> _Work order_
Write out every line below that contains "changes".

== Data under study

(** ** Theorems *)

(** C11.  Ownership of frames.  In any state reached from a consistent one by
    allocating frames, taking further references to held frames and dropping
    held references in any order: every reference count equals the number of
    references in circulation, a frame handed out by [allocate] is not held by
    anyone, and dropping any held reference succeeds (never the double-free
    panic). *)
Theorem frame_ownership fa guards fa' guards' :
  owned fa guards -> rtc guard_step (fa, guards) (fa', guards') ->
  owned fa' guards' /\
  (forall fa'' f, allocate fa' = (fa'', Ok f) -> ~ f ∈ guards') /\
  (forall f, f ∈ guards' -> exists fa'', deallocate f fa' = (fa'', Ok tt)).
Proof.
  intros Ho Hsteps.
  assert (forall s s', rtc guard_step s s' -> owned s.1 s.2 -> owned s'.1 s'.2) as Hinv.
  { intros s s'. induction 1 as [|s1 s2 s3 Hstep _ IH]; [done|]. intros H1. apply IH.
    destruct Hstep as [? ? ? ? Ha|? ? ? ? Hg Hr|? ? ? ? ? Hdrop]; cbn in *.
    - by eapply owned_allocate.
    - by eapply owned_reference.
    - destruct (owned_drop _ _ _ _ H1) as (fa2 & E & Ho2). rewrite Hdrop in E. by injection E as <-. }
  pose proof (Hinv _ _ Hsteps Ho) as Ho'. cbn in Ho'. split; [done|]. split.
  - intros fa'' f Ha. by apply (owned_allocate fa' guards' fa'' f Ho' Ha).
  - intros f Hf. apply list_elem_of_split in Hf as (before & after & ->).
    destruct (owned_drop _ _ _ _ Ho') as (fa2 & E & _). by exists fa2.
Qed.

(** Allocation never fails while frames are free, hands out a free frame with
    reference count 1 and changes no other frame; returning the frame restores
    the exact allocator state.  With no free frame the answer is [NoFrame] and
    nothing changes. *)
Theorem frame_allocate_roundtrip fa :
  fa_wf fa ->
  (free_count fa = 0 /\ allocate fa = (fa, Err NoFrame)) \/
  (exists fa' f, allocate fa = (fa', Ok f) /\ is_frame f /\ fa_wf fa' /\
     reference_count fa f = Ok 0 /\ reference_count fa' f = Ok 1 /\
     free_count fa' = free_count fa - 1 /\
     (forall g, is_frame g -> g <> f -> reference_count fa' g = reference_count fa g) /\
     deallocate f fa' = (fa, Ok tt)).
Proof.
  intros Hfa. destruct (allocate_cases fa Hfa) as
    [(H0 & _ & Ha)|(_ & i & next & fa' & Hh & Hi & Hinfo & Ha & Hfi & Hfc & Hff & Hacc & Hwf')];
    [by left|right]. pose proof (wf_length _ Hfa).
  assert (is_frame (i * L0_SIZE)) as Hf by (apply frame_of_index; lia).
  assert (forall j, 0 <= j -> info_at fa' j = if j =? i then Some (Used 1) else info_at fa j) as Hinfo'.
  { intros j Hj. unfold info_at. by rewrite Hfi, info_at_insert. }
  exists fa', (i * L0_SIZE). do 3 (split; [done|]).
  split; [by rewrite reference_count_spec, index_of_frame, Hinfo|].
  split; [by rewrite reference_count_spec, index_of_frame, Hinfo', Z.eqb_refl by (done || lia)|].
  split; [done|]. split.
  - intros g Hg Hne. destruct (frame_index_range g Hg) as [Hr Hgi].
    rewrite !reference_count_spec, Hinfo' by (done || lia).
    destruct (Z.eqb_spec (g / L0_SIZE) i); [congruence|done].
  - rewrite deallocate_spec, index_of_frame, Hinfo', Z.eqb_refl by (done || lia). cbn.
    unfold push_free. rewrite Hfi, Hfc, Hff, Hacc, list_insert_insert_eq.
    rewrite list_insert_id by exact Hinfo.
    rewrite (wf_absent _ Hwf'), <- (wf_absent _ Hfa), <- Hh. do 2 f_equal.
    destruct fa. cbn. f_equal. lia.
Qed.

(** C38.  Building the allocator from a memory map of disjoint regions: no step
    panics, the invariant holds, every frame of a usable region is free, every
    frame of a kernel, kernel stack or page table region is in use with one
    reference, and frames no region names stay absent. *)
Theorem frame_allocator_new_correct n memory_map :
  0 <= Z.of_nat n <= MAX_FRAMES -> Forall region_valid memory_map ->
  ForallOrdPairs regions_disjoint memory_map ->
  exists fa, frame_allocator_new (replicate n Absent) memory_map = Ok fa /\ fa_wf fa /\
    (forall r i, r ∈ memory_map -> 0 <= i < Z.of_nat n -> in_region r i ->
       has_kind (info_at fa i) (region_type r)) /\
    (forall i, 0 <= i < Z.of_nat n -> Forall (fun r => ~ in_region r i) memory_map ->
       info_at fa i = Some Absent).
Proof.
  intros Hn Hv Hd. unfold frame_allocator_new. rewrite length_replicate.
  set (fa0 := mkFrameAllocator Absent false (replicate n Absent) 0 None).
  assert (fa_wf fa0) as Hwf0.
  { split; cbn; rewrite ?length_replicate; [lia|done| |].
    - exists []. repeat split; [constructor|]. intros i next [Hi _]%lookup_replicate. done.
    - intros i rc [Hi _]%lookup_replicate. done. }
  assert (forall i, 0 <= i < Z.of_nat n -> info_at fa0 i = Some Absent) as Habs.
  { intros i Hi. apply lookup_replicate_2. lia. }
  destruct (init_frame_info_spec 0 (Z.of_nat n) ltac:(lia) ltac:(lia) ltac:(lia) memory_map fa0 Hwf0 Hv Hd)
    as (fa & Hinit & Hwf & _ & Hk & Hoth); [cbn; rewrite length_replicate; lia|auto|].
  exists fa. do 3 (split; [done|]). intros i Hi Hn'. rewrite Hoth; [by apply Habs|lia|].
  intros [_ He]. apply list.Exists_exists in He as (r & Hr & Hin).
  rewrite list.Forall_forall in Hn'. by apply (Hn' r Hr).
Qed.

(** Moving the allocator to a larger table: the state of every frame of the old
    table is kept, every new frame gets the state the memory map prescribes, the
    invariant is kept and the old table is returned. *)
Theorem resize_correct fa n memory_map :
  fa_wf fa -> access_beyond_frame_info fa = false ->
  (length (frame_info fa) < n)%nat -> Z.of_nat n <= MAX_FRAMES ->
  Forall region_valid memory_map -> ForallOrdPairs regions_disjoint memory_map ->
  exists fa', resize (replicate n Absent) memory_map fa = Ok (fa', frame_info fa) /\ fa_wf fa' /\
    length (frame_info fa') = n /\
    (forall i, 0 <= i < Z.of_nat (length (frame_info fa)) -> info_at fa' i = info_at fa i) /\
    (forall r i, r ∈ memory_map -> Z.of_nat (length (frame_info fa)) <= i < Z.of_nat n ->
       in_region r i -> has_kind (info_at fa' i) (region_type r)).
Proof.
  intros Hfa Hacc Hlt Hn Hv Hd. unfold resize. rewrite Hacc, length_replicate. cbn [negb].
  set (old := length (frame_info fa)) in *.
  rewrite (proj2 (Nat.leb_le old n)), (proj2 (Nat.ltb_lt old n)) by lia.
  rewrite drop_replicate. set (fa1 := with_info fa (frame_info fa ++ replicate (n - old) Absent)).
  assert (forall i x, frame_info fa1 !! i = Some x ->
            frame_info fa !! i = Some x \/ (x = Absent /\ (old <= i)%nat)) as Hlook.
  { intros i x [H|[H1 H2]]%lookup_app_Some; [by left|right]. by apply lookup_replicate in H2 as [-> _]. }
  assert (forall i, (i < old)%nat -> frame_info fa1 !! i = frame_info fa !! i) as Hold.
  { intros i Hi. by apply lookup_app_l. }
  assert (length (frame_info fa1) = n) as Hlen1.
  { cbn. rewrite length_app, length_replicate. fold old. lia. }
  assert (fa_wf fa1) as Hwf1.
  { destruct Hfa as [Hlen Habs (l & Hc & Hnd & Hcnt & Hall) Hused].
    split; [lia|done| |].
    - exists l. split; [|split; [done|split; [done|]]].
      + by apply chain_app.
      + intros i next [H|[? _]]%Hlook; [by eapply Hall|done].
    - intros i rc [H|[? _]]%Hlook; [by eapply Hused|done]. }
  destruct (init_frame_info_spec (Z.of_nat old) (Z.of_nat n) ltac:(lia) ltac:(lia) ltac:(lia)
              memory_map fa1 Hwf1 Hv Hd) as (fa' & -> & Hwf & Hlen & Hk & Hoth); [lia| |].
  { intros i Hi. left. unfold info_at. cbn. rewrite lookup_app_r by (fold old; lia).
    apply lookup_replicate_2. fold old. lia. }
  exists fa'. split; [done|]. split; [done|]. split; [lia|]. split; [|done].
  intros i Hi. rewrite Hoth by lia. apply Hold. lia.
Qed.

(** A reference to a frame beyond the table leaves the allocator unchanged; in
    particular the flag that [resize] checks is not raised, although the getter
    written for this purpose would raise it. *)
Lemma reference_beyond_unrecorded fa f :
  fa_wf fa -> is_frame f -> Z.of_nat (length (frame_info fa)) <= f / L0_SIZE ->
  reference f fa = (fa, Ok f) /\ access_beyond_frame_info (frame_info_mut f fa).1 = true.
Proof.
  intros Hfa Hf Hi. split.
  - by rewrite reference_spec, info_at_beyond.
  - unfold frame_info_mut. rewrite frage_index_ok. by rewrite (proj2 (Z.ltb_ge _ _)) by lia.
Qed.

(** ** Witnesses *)

(** Frames 0 and 1 belong to the kernel, 2, 3 and 4 are free, 5 is absent. *)
Definition sample_map : list MemoryRegion :=
  [mkRegion 0 2 Kernel; mkRegion 2 5 Usable; mkRegion 6 9 OtherRegion].

Definition sample : FrameAllocator :=
  mkFrameAllocator Absent false
    [Used 1; Used 1; Free None; Free (Some 2); Free (Some 3); Absent] 3 (Some 4).

Lemma sample_wf : fa_wf sample.
Proof.
  split; cbn -[Z.of_nat]; [lia|done| |].
  - exists [4; 3; 2]. split; [|split; [|split; [done|]]].
    + cbn. split; [done|split; [lia|]]. eexists. split; [done|].
      split; [done|split; [lia|]]. eexists. split; [done|].
      split; [done|split; [lia|]]. eexists. by split.
    + repeat constructor; set_solver.
    + intros i next H. do 6 (destruct i as [|i]; [cbn in *; set_solver|]). done.
  - intros i rc H. do 6 (destruct i as [|i]; [cbn in *; simplify_eq; lia|]). done.
Qed.

Lemma sample_owned : owned sample [0; 4096].
Proof.
  split; [apply sample_wf|..].
  - intros f Hf. apply elem_of_cons in Hf as [->|Hf]; [by apply is_frame_check|].
    apply list_elem_of_singleton in Hf as ->. by apply is_frame_check.
  - intros i rc Hi H. apply (info_at_range sample) in H as Hr; [|done]. cbn in Hr.
    assert (i = 0 \/ i = 1 \/ 2 <= i < 6) as [->|[->|Hge]] by lia; [vm_compute in *; congruence..|].
    assert (i = 2 \/ i = 3 \/ i = 4 \/ i = 5) as [->|[->|[->| ->]]] by lia; vm_compute in H; congruence.
  - intros f next Hf. apply elem_of_cons in Hf as [->|Hf]; [done|].
    by apply list_elem_of_singleton in Hf as ->.
Qed.

Lemma frame_ownership_witness :
  exists fa, rtc guard_step (sample, [0; 4096]) (fa, [16384; 4096]) /\ owned fa [16384; 4096].
Proof.
  assert (rtc guard_step (sample, [0; 4096])
    ((deallocate 0 (allocate sample).1).1, [16384; 4096])) as Hs.
  { eapply rtc_l; [apply (step_allocate sample [0; 4096] (allocate sample).1 16384); reflexivity|].
    eapply rtc_l; [apply (step_drop (allocate sample).1 [16384] 0 [4096]); reflexivity|].
    apply rtc_refl. }
  eexists. split; [exact Hs|]. apply (frame_ownership _ _ _ _ sample_owned Hs).
Defined.

Lemma frame_allocate_roundtrip_witness :
  exists fa f, allocate sample = (fa, Ok f) /\ deallocate f fa = (sample, Ok tt).
Proof.
  destruct (frame_allocate_roundtrip sample sample_wf) as [[H _]|(fa & f & H1 & H)]; [discriminate H|].
  exists fa, f. split; [exact H1|]. apply H.
Defined.

Lemma sample_map_valid : Forall region_valid sample_map /\ ForallOrdPairs regions_disjoint sample_map.
Proof.
  split.
  - repeat constructor; cbn; lia.
  - repeat constructor; intros i; unfold in_region; cbn; lia.
Qed.

Lemma frame_allocator_new_correct_witness :
  exists fa, frame_allocator_new (replicate 6 Absent) sample_map = Ok fa /\
    has_kind (info_at fa 3) Usable.
Proof.
  destruct sample_map_valid as [Hv Hd].
  destruct (frame_allocator_new_correct 6 sample_map) as (fa & H & _ & Hk & _); [cbn; lia|done..|].
  exists fa. split; [exact H|]. apply (Hk (mkRegion 2 5 Usable) 3); [set_solver|lia|].
  unfold in_region. cbn. lia.
Defined.

Lemma resize_correct_witness :
  exists fa, resize (replicate 9 Absent) sample_map sample = Ok (fa, frame_info sample) /\
    info_at fa 4 = Some (Free (Some 3)).
Proof.
  destruct sample_map_valid as [Hv Hd].
  destruct (resize_correct sample 9 sample_map) as (fa & H & _ & _ & Hold & _);
    [apply sample_wf|done|cbn; lia|cbn; lia|done..|].
  exists fa. split; [exact H|]. rewrite (Hold 4) by (cbn; lia). reflexivity.
Defined.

====

> _Answer box_
    reference count 1 and changes no other frame; returning the frame restores
    nothing changes. *)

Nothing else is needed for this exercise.